Empurrei a porta embaçada do box, encontrei a loira encolhida no chão. Ela tremia, tinhas as mãos na barriga. A toalha estava largada no piso molhado.
Peguei outra que estava no suporte e me apressei em cobrí-la. A levantei com cuidado. A conduzi para fora do banheiro após procurar algum vestígio de sangue no chão. Nada.
— Está doendo muito? — Perguntei a levando até a cama.
— Está passando, doeu na hora que tentei levantar... — Lágrimas banhavam seu rosto. — Você acha que...? — Me olhou apavorada.
— Não sei. — Também estava com medo. — Não posso perder ela, Freddie... — Apertou a toalha contra o corpo.

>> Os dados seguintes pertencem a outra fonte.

(* ===== verification/Ext2.v ===== *)
(** The Ext2 reader, [second/fs_ext2.c], over libext2fs.

    The library is not part of the repository: its functions are the class [Libext2], over
    the state of the reader, which they reach through the operations of the I/O manager.
    [FS] is what [ext2_filsys] points to.  The static variables of fs_ext2.c are the state
    [est], those of a read in progress [range]; [e_file] is what [cur_file] and
    [read_cur_file] point to, the file given to [ext2_open].  [block_buffer] is an address
    of the heap. *)
From S2P Require Import Prelude Ctype CString Numeric Vsprintf Malloc Prom Disk Devpath Partition Fs.

(** ** Data *)

Definition MAX_READ_RANGE : Z := 256.
Definition BLOCK_ABORT : Z := 2.
Definition EXT2_ROOT_INO : Z := 2.
Definition EXT2_FLAG_RW : Z := 1.
Definition EXT2_ET_SHORT_READ : Z := 2133571364.
Definition EXT2_ET_BAD_DEVICE_NAME : Z := 2133571386.
Definition EXT2_ET_SYMLINK_LOOP : Z := 2133571392.
Definition EXT2_ET_LLSEEK_FAILED : Z := 2133571397.
Definition EXT2_ET_FILE_NOT_FOUND : Z := 2133571404.
Definition sizeof_io_channel : Z := 96.

(** what is used of [struct struct_io_channel]: its address, its name and [block_size] *)
Record io_channel := IoChannel {
  ch_address : Z;
  ch_name : Z;
  ch_block_size : Z;
}.

(** the read in progress: [read_buffer] is the buffer of the caller and the place in it *)
Record range := Range {
  read_range_start : Z;
  read_range_count : Z;
  read_last_logical : Z;
  read_total : Z;
  read_max : Z;
  read_result : Z;
  read_buffer : list Z;
  read_at : Z;
}.

Record est (W FS : Type) := ESt {
  e_fw : W;
  e_heap : heap;
  e_file : boot_file;
  opened : bool;
  bsize : Z;
  doff : Z;
  dend : Z;
  e_fs : option FS;
  cur_file : bool;
  block_buffer : Z;
  open_buffer : list Z;
  rd : range;
}.
Arguments ESt {W FS}. Arguments e_fw {W FS}. Arguments e_heap {W FS}. Arguments e_file {W FS}. Arguments opened {W FS}.
Arguments bsize {W FS}. Arguments doff {W FS}. Arguments dend {W FS}. Arguments e_fs {W FS}. Arguments cur_file {W FS}.
Arguments block_buffer {W FS}. Arguments open_buffer {W FS}. Arguments rd {W FS}.

Section setters.
Context {V W FS : Type} (s : est V FS).
Definition with_fw (x : W) : est W FS := ESt x (e_heap s) (e_file s) (opened s) (bsize s) (doff s) (dend s) (e_fs s) (cur_file s) (block_buffer s) (open_buffer s) (rd s).
Definition with_heap (x : heap) : est V FS := ESt (e_fw s) x (e_file s) (opened s) (bsize s) (doff s) (dend s) (e_fs s) (cur_file s) (block_buffer s) (open_buffer s) (rd s).
Definition with_file (x : boot_file) : est V FS := ESt (e_fw s) (e_heap s) x (opened s) (bsize s) (doff s) (dend s) (e_fs s) (cur_file s) (block_buffer s) (open_buffer s) (rd s).
Definition with_opened (x : bool) : est V FS := ESt (e_fw s) (e_heap s) (e_file s) x (bsize s) (doff s) (dend s) (e_fs s) (cur_file s) (block_buffer s) (open_buffer s) (rd s).
Definition with_bsize (x : Z) : est V FS := ESt (e_fw s) (e_heap s) (e_file s) (opened s) x (doff s) (dend s) (e_fs s) (cur_file s) (block_buffer s) (open_buffer s) (rd s).
Definition with_bounds (x y : Z) : est V FS := ESt (e_fw s) (e_heap s) (e_file s) (opened s) (bsize s) x y (e_fs s) (cur_file s) (block_buffer s) (open_buffer s) (rd s).
Definition with_fs (x : option FS) : est V FS := ESt (e_fw s) (e_heap s) (e_file s) (opened s) (bsize s) (doff s) (dend s) x (cur_file s) (block_buffer s) (open_buffer s) (rd s).
Definition with_cur_file (x : bool) : est V FS := ESt (e_fw s) (e_heap s) (e_file s) (opened s) (bsize s) (doff s) (dend s) (e_fs s) x (block_buffer s) (open_buffer s) (rd s).
Definition with_block_buffer (x : Z) : est V FS := ESt (e_fw s) (e_heap s) (e_file s) (opened s) (bsize s) (doff s) (dend s) (e_fs s) (cur_file s) x (open_buffer s) (rd s).
Definition with_open_buffer (x : list Z) : est V FS := ESt (e_fw s) (e_heap s) (e_file s) (opened s) (bsize s) (doff s) (dend s) (e_fs s) (cur_file s) (block_buffer s) x (rd s).
Definition with_rd (x : range) : est V FS := ESt (e_fw s) (e_heap s) (e_file s) (opened s) (bsize s) (doff s) (dend s) (e_fs s) (cur_file s) (block_buffer s) (open_buffer s) x.
End setters.

(** [struct struct_io_manager]; what is read comes with the result *)
Record io_manager (st : Type) := IoManager {
  io_open : list Z → Z → stm st fault (Z * option io_channel);
  io_close : io_channel → stm st fault Z;
  io_set_blksize : io_channel → Z → stm st fault (Z * io_channel);
  io_read_blk : io_channel → Z → Z → stm st fault (Z * list Z);
  io_write_blk : io_channel → Z → Z → list Z → stm st fault Z;
  io_flush : io_channel → stm st fault Z;
}.

(** libext2fs: the functions fs_ext2.c calls, and [fs->blocksize] and [fs->io].  A result
    other than 0 is an error code; the iterator gets a block and its number in the file *)
Class Libext2 (st FS : Type) := {
  fs_blocksize : FS → Z;
  fs_io : FS → io_channel;
  ext2fs_open : io_manager st → list Z → Z → stm st fault (Z * option FS);
  ext2fs_namei_follow : FS → Z → Z → list Z → stm st fault (Z * Z);
  ext2fs_block_iterate : FS → Z → (Z → Z → stm st fault Z) → stm st fault Z;
  ext2fs_read_inode : FS → Z → stm st fault (Z * Z);
  ext2fs_close : FS → stm st fault Z;
}.

Definition set_inode (i : Z) (f : boot_file) : boot_file :=
  BFile (Fs.fs f) (device_kind f) (of_device f) i (pos f) (buffer f) (len f).

Section ext2.
Context {F : Type} `{Firmware F} {FS : Type}.
Context (env : prom_env) (low : list Z) (bplan : bool).
Notation st := (est F FS).

Definition set_rd (r : range) : stm st fault unit := modify (λ s, with_rd s r).
Definition set_file (f : boot_file) : stm st fault unit := modify (λ s, with_file s f).
Definition say (fmt : list Z) (args : list arg) : stm st fault unit :=
  modify (λ s, with_fw s (prom_printf env fmt args (e_fw s))).
Definition e_malloc (size : Z) : stm st fault Z := λ s,
  let '(p, h) := malloc size (e_heap s) in (Ok p, with_heap s h).
Definition e_free (p : Z) : stm st fault unit := modify (λ s, with_heap s (free p (e_heap s))).

(** what libext2fs reports errors with: the format goes to [prom_printf], its arguments do not *)
Definition com_err (fmt : list Z) : stm st fault unit := say fmt [].

(** bytes stored in the heap *)
Definition e_store (p : Z) (b : list Z) : stm st fault unit :=
  if p =? 0 then fail NullPointer
  else modify (λ s, let h := e_heap s in
         with_heap s (Heap (malloc_ptr h) (malloc_top h) (last_alloc h) (mem_store (mem h) p b))).
Definition e_load (p n : Z) : stm st fault (list Z) := gets (λ s, mem_load (mem (e_heap s)) p (Z.to_nat n)).
(** a device that is not the network, and a configuration without a message file: what
    the configuration asks for is done, and the password is the one it sets *)
Lemma apply_config_ok fspec kind s :
  (∀ f, ∃ f', prom_get_devtype env (cstr low (dev fspec)) f = (Some kind, f')) → kind ≠ FILE_DEVICE_NET →
  cfg_get_strg None (bs "message") (tabs (y_cfg s)) = Ok None →
  ∃ s', apply_config env low machine ext2_open xfs_open reiserfs_open fuel local_file fspec s = (Ok tt, s') ∧
    tabs (y_cfg s') = tabs (y_cfg s) ∧
    Ok (password (y_vars s')) = cfg_get_strg None (bs "password") (tabs (y_cfg s)).
Proof.
  intros Hk Hn Hm. unfold apply_config.
  destruct (Hk (pfw (f_base (y_fs s)))) as (f' & Ef).
  assert (∃ s1, devtype env low (dev fspec) s = (Ok kind, s1) ∧ same_config s s1) as (s1 & E1 & S1).
  { eexists. unfold devtype, fw, on_fs, call, on_base. unfold mbind, stm_bind. rewrite Ef. by split. }
  rewrite (bind_ok _ _ _ _ _ E1). rewrite (proj2 (Z.eqb_neq _ _) Hn), ret_bind.
  assert (∀ s' item, same_config s s' →
    conf_strg None item s' = (Ok (cfg_get_strg_i (options (tabs (y_cfg s))) item), s')) as Hq.
  { intros s' item [Ht _]. unfold conf_strg, ask_cfg. by rewrite gets_bind, Ht. }
  rewrite (bind_ok _ _ _ _ _ (Hq s1 _ S1)).
  assert (keeps (match cfg_get_strg_i (options (tabs (y_cfg s))) (bs "init-code") with
                 | Some p => interpret p | None => mret tt end) s1) as (s2 & E2 & S2)
    by (destruct (cfg_get_strg_i _ (bs "init-code")); [apply keeps_fw|apply keeps_ret]).
  rewrite (bind_ok _ _ _ _ _ E2).
  assert (same_config s s2) as S2' by (destruct S1, S2; split; congruence).
  rewrite (bind_ok _ _ _ _ _ (Hq s2 _ S2')).
  erewrite (bind_ok (set_var _)) by reflexivity.
  set (s3 := YState _ _ _ _ _).
  assert (tabs (y_cfg s3) = tabs (y_cfg s)) as T3 by (destruct S2'; done).
  assert (password (y_vars s3) = cfg_get_strg_i (options (tabs (y_cfg s))) (bs "password")) as P3 by done.
  assert (∀ s' item, same_config s3 s' →
    conf_strg None item s' = (Ok (cfg_get_strg_i (options (tabs (y_cfg s))) item), s')) as Hq3.
  { intros s' item [Ht _]. unfold conf_strg, ask_cfg. by rewrite gets_bind, Ht, T3. }
  destruct (keeps_colors s3) as (s4 & E4 & S4). rewrite (bind_ok _ _ _ _ _ E4).
  rewrite (bind_ok _ _ _ _ _ (Hq3 s4 _ S4)).
  assert (keeps (match cfg_get_strg_i (options (tabs (y_cfg s))) (bs "init-message") with
                 | Some p => tell env (bs "%s" ++ [10]) [AStr (Some p)] | None => mret tt end) s4) as (s5 & E5 & S5)
    by (destruct (cfg_get_strg_i _ (bs "init-message")); [apply keeps_tell|apply keeps_ret]).
  rewrite (bind_ok _ _ _ _ _ E5).
  assert (same_config s3 s5) as S5' by (destruct S4, S5; split; congruence).
  rewrite (bind_ok _ _ _ _ _ (Hq3 s5 _ S5')).
  unfold cfg_get_strg in Hm. injection Hm as ->. exists s5. split; [done|].
  destruct S5' as [-> ->]. split; [done|]. rewrite P3. done.
Qed.
Lemma on_fs_cfg {A} (m : stm (fstate F X) fault A) s r s' : on_fs m s = (r, s') → y_cfg s' = y_cfg s.
Proof. unfold on_fs. destruct (m (y_fs s)) as [r0 f0]. by intros [= <- <-]. Qed.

— Vou ligar para Dra. Dawson. — Saquei o celular do bolso. — Cadê a sua bolsa? Consegue se vestir sozinha? — Indaguei.
Ela levantou e caminhou devagar indo até o guarda-roupa. Não vi sangue na toalha. Eu tinha que ficar calmo.
Liguei para a obstetra dela que pediu para que fôssemos o mais rápido possível e que ela já estaria nos aguardando no consultório.
Deixei a Sam sozinha no quarto para que ela pudesse se vestir. Assim que ela se arrumou, fomos ver se estava tudo bem com a bebê. Ela foi chorando durante o caminho todo. Eu também estava apavorado.